Jailing of a Reformer Leaves Iran's Students Seething

  • Share
  • Read Later
In a packed, tense auditorium at Tehran University, students lined the aisles and climbed over one another to grab a seat for the annual meeting of Islamic student groups. Expectantly eyeing the stage door, many clutched black-and-white photocopies of the face of the man they had gathered to hear: Deputy Interior Minister Mostafa Tajzadeh, who was sentenced to a year in prison the previous day by the hard-line judiciary for allegedly rigging last year's parliamentary elections that swept reformists to power.

"Tajzadeh's crime isn't clear to the people," cried a student leader to a roar of applause. "Is it because he stood against the guardians of power?

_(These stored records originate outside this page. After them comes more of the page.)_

(** Linking an unlinked task into the all-tasks list. *)
Lemma link_all s Q T ta : sched_ok s Q -> ring (links s) AllHead (AllNode <$> T) -> is_Some (links s !! AllNode ta) -> ta ∉ T ->
  exists l, list_add_tail (links s) (AllNode ta) AllHead = Some l /\ sched_ok (with_links s l) Q /\
    ring l AllHead (AllNode <$> T ++ [ta]) /\ (forall u, is_Some (l !! u) <-> is_Some (links s !! u)) /\
    (forall x, l !! RqNode x = links s !! RqNode x).
Proof.
  intros H R Hn Hni. assert (forall x, AllNode x ∈ AllNode <$> T -> x ∈ T) as Hin.
  { intros x (y & [= ->] & Hy)%list_elem_of_fmap. done. }
  destruct (list_add_tail_ring (links s) (AllNode ta) AllHead _ R Hn) as (l & E & R' & F).
  { intros [?|Hx]%elem_of_cons; [done|]. by apply Hni, Hin. }
  assert (forall u, (forall x, u <> AllNode x) -> u <> AllHead -> l !! u = links s !! u) as F'.
  { intros u H1 H2. apply F; [done|]. intros [->|Hx]%elem_of_cons; [done|]. apply list_elem_of_fmap in Hx as (x & -> & _). by apply (H1 x). }
  exists l. split; [done|]. split; [apply sched_ok_links; [done | intros b; by apply F' | intros t; by apply F']|].
  split; [by rewrite fmap_app|]. split; [|intros x; by apply F'].
  intros u. destruct (decide (u ∈ AllHead :: (AllNode <$> T) ++ [AllNode ta])) as [Hu|Hu].
  - split; intros _; [|by eapply ring_members]. apply elem_of_cons in Hu. rewrite elem_of_app, list_elem_of_singleton in Hu.
    destruct Hu as [->|[Hu| ->]]; [| |done]; eapply ring_members; [exact R|set_solver|exact R|set_solver].
  - by rewrite F by set_solver.
Qed.

(** A task that is built and linked nowhere, ready to be published. *)
Record unpublished (s : sys) (Q : queues) (T G : list Z) (ta : Z) (t : task) : Prop := {
  up_sched : sched_ok s Q;
  up_all : ring (links s) AllHead (AllNode <$> T);
  up_pool : ring (admitted (n_ps (nr s))) AdmittedHead (ProcNode <$> G);
  up_task : heap s !! ta = Some t /\ state t = TASK_READY;
  up_nodes : is_Some (links s !! RqNode ta) /\ is_Some (links s !! AllNode ta) /\ is_Some (admitted (n_ps (nr s)) !! ProcNode ta);
  up_new : nowhere Q ta /\ ta ∉ T /\ ta ∉ G /\ forall c, current_task s !! c <> Some (Some ta);
  up_room : neri_ready s = true -> roomy (pool (n_ps (nr s)))
}.

Lemma publish_ok s Q T G w ta t : unpublished s Q T G ta t ->
  exists s' t' G', publish s w ta = Done s' /\ published t t' /\ heap s' = <[ta := t']> (heap s) /\
    sched_ok s' (updQ Q (band_of t) (Q (band_of t) ++ [ta])) /\
    ring (links s') AllHead (AllNode <$> T ++ [ta]) /\
    ring (admitted (n_ps (nr s'))) AdmittedHead (ProcNode <$> G') /\ joined (n_ps (nr s)) (n_ps (nr s')) G G' ta /\
    (forall u, is_Some (links s' !! u) -> is_Some (links s !! u)) /\
    (forall x, x <> ta -> nowhere Q x -> links s' !! RqNode x = links s !! RqNode x) /\
    vm s' = vm s /\ current_task s' = current_task s /\ next_pid s' = next_pid s /\
    tasks s' = first_free (tasks s) ta /\ task_count s' = s32 (task_count s + 1).
Proof.
  intros [H R Rp [Ht St] (N1 & N2 & N3) (Hn & HT & HG & Hc) Hroom]. unfold publish.
  destruct (admit_step s ta t G Ht Rp N3 HG) as (n1 & t1 & G' & -> & P1 & Rp1 & HG' & Er & Hr1). cbn [mbind outcome_bind].
  set (s1 := with_table (put (with_nr s n1) ta t1) (first_free (tasks (put (with_nr s n1) ta t1)) ta) (task_count (put (with_nr s n1) ta t1))).
  assert (sched_ok s1 Q) as H1 by (apply (sched_ok_ext (put s ta t1)); [by eapply sched_ok_put, pb_state | done..]).
  destruct (link_all s1 Q T ta H1 R N2 HT) as (l & -> & H2 & R2 & D2 & F2). cbn [faulting mbind outcome_bind].
  set (s2 := with_links s1 l) in *.
  assert (heap s2 !! ta = Some t1) as Ht2 by apply lookup_insert_eq.
  assert (is_Some (links s2 !! RqNode ta)) as N1' by (cbn; rewrite F2; exact N1).
  destruct (enqueue_ok s2 Q ta t1 H2 Ht2) as (s3 & t3 & E3 & H3 & O3 & Ht3 & Et3); [by rewrite (pb_state _ _ P1) | done | done | done|].
  pose proof (enqueue_frame s2 Q ta t1 s3 H2 Ht2 N1' Hn E3) as F3. rewrite E3. cbn [mbind outcome_bind]. destruct O3 as [Ov On Oc (Ot & Ok & Op) Oh Ol].
  assert (published t1 t3) as P3 by (rewrite Et3; destruct (vruntime t1 =? 0); by split).
  set (s4 := with_table s3 (tasks s3) (s32 (task_count s3 + 1))).
  destruct (place_step s4 w ta t3 Ht3) as (t4 & a & -> & P4).
  { unfold neri_ready. change (nr s4) with (nr s3). rewrite On. intros Hr. apply Hr1, Hroom. by rewrite <- Er. }
  assert (band_of t1 = band_of t) as Eb by (unfold band_of; by rewrite (proj1 (pb_prio _ _ P1))). rewrite Eb in *.
  exists (with_ado (put s4 ta t4) a), t4, G'. split; [done|]. split; [by etrans; [exact P1|]; etrans|].
  split. { apply map_eq. intros x. cbn. destruct (decide (x = ta)) as [->|Hne]; [by rewrite !lookup_insert_eq|].
    rewrite !lookup_insert_ne by done. rewrite (Oh x Hne). cbn. by rewrite lookup_insert_ne. }
  split; [apply (sched_ok_ext (put s3 ta t4)); [eapply sched_ok_put; [exact H3 | exact Ht3 | apply P4] | done..]|].
  split. { cbn. eapply ring_frame; [exact R2|]. intros u Hu. apply F3. set_solver. }
  split; [cbn; by rewrite On|]. split; [cbn; by rewrite On|].
  split; [|split; [|cbn; rewrite ?Ov, ?Oc, ?Ot, ?Ok, ?Op; done]]; cycle 1.
  { intros x Hx Hnx. cbn. rewrite F3; [apply F2|]. specialize (Hnx _ (band_lt t)).
    intros [?|(y & [= <-] & [Hy|Hy%list_elem_of_singleton]%elem_of_app)%list_elem_of_fmap]%elem_of_cons; done. }
  intros u Hu. cbn in Hu. apply (proj1 (D2 u)).
  destruct (decide (u ∈ RQ (band_of t) :: (RqNode <$> Q (band_of t) ++ [ta]))) as [Hin|Hout]; [|by rewrite F3 in Hu].
  rewrite fmap_app, elem_of_cons, elem_of_app in Hin. simpl in Hin. rewrite list_elem_of_singleton in Hin.
  destruct Hin as [->|[Hin| ->]]; [| |done];
    (eapply ring_members; [apply (ro_ring _ _ (so_rings _ _ H2) _ (band_lt t))|]; set_solver).
Qed.

(** ** The record before it is published *)

Section create.
Context (s : sys) (Q : queues) (T G : list Z) (S : gset Z) (U : gmap Z nat) (H : tasks_ok s Q T G S U).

Because he safeguarded people's vote? He's the new hero of democracy in Iran!"

Tajzadeh became a hero of the reform movement when as supervisor of the parliamentary elections he defended the reformist victory, which the country's hardline Guardian Council threatened to annul. This week's sentence bars Tajzadeh from monitoring elections — most significantly the June presidential race — for the next six years. The decision is seen as a stepped-up campaign to discourage moderate President Mohammed Khatami from running for reelection, rather than as a move to facilitate rigging the June vote itself. Flustered by the hardline backlash, the cautious Khatami may decline to run if the election turns into a confrontation with hardliners. "The President, personally, is the target of these pressures," his brother, Mohammed Reza Khatami, told the students. "He is (their) major obstacle, which all these efforts are aimed at removing."

Though they waited for nearly two hours, portraits in hand, the students were disappointed when Tajzadeh didn't show up. Mohammed Reza Khatami attempted to pacify them. "Others will fill his place," he said. "One cannot lose hope over one person's defeat. All this is happening to push us to announce the funeral of reform."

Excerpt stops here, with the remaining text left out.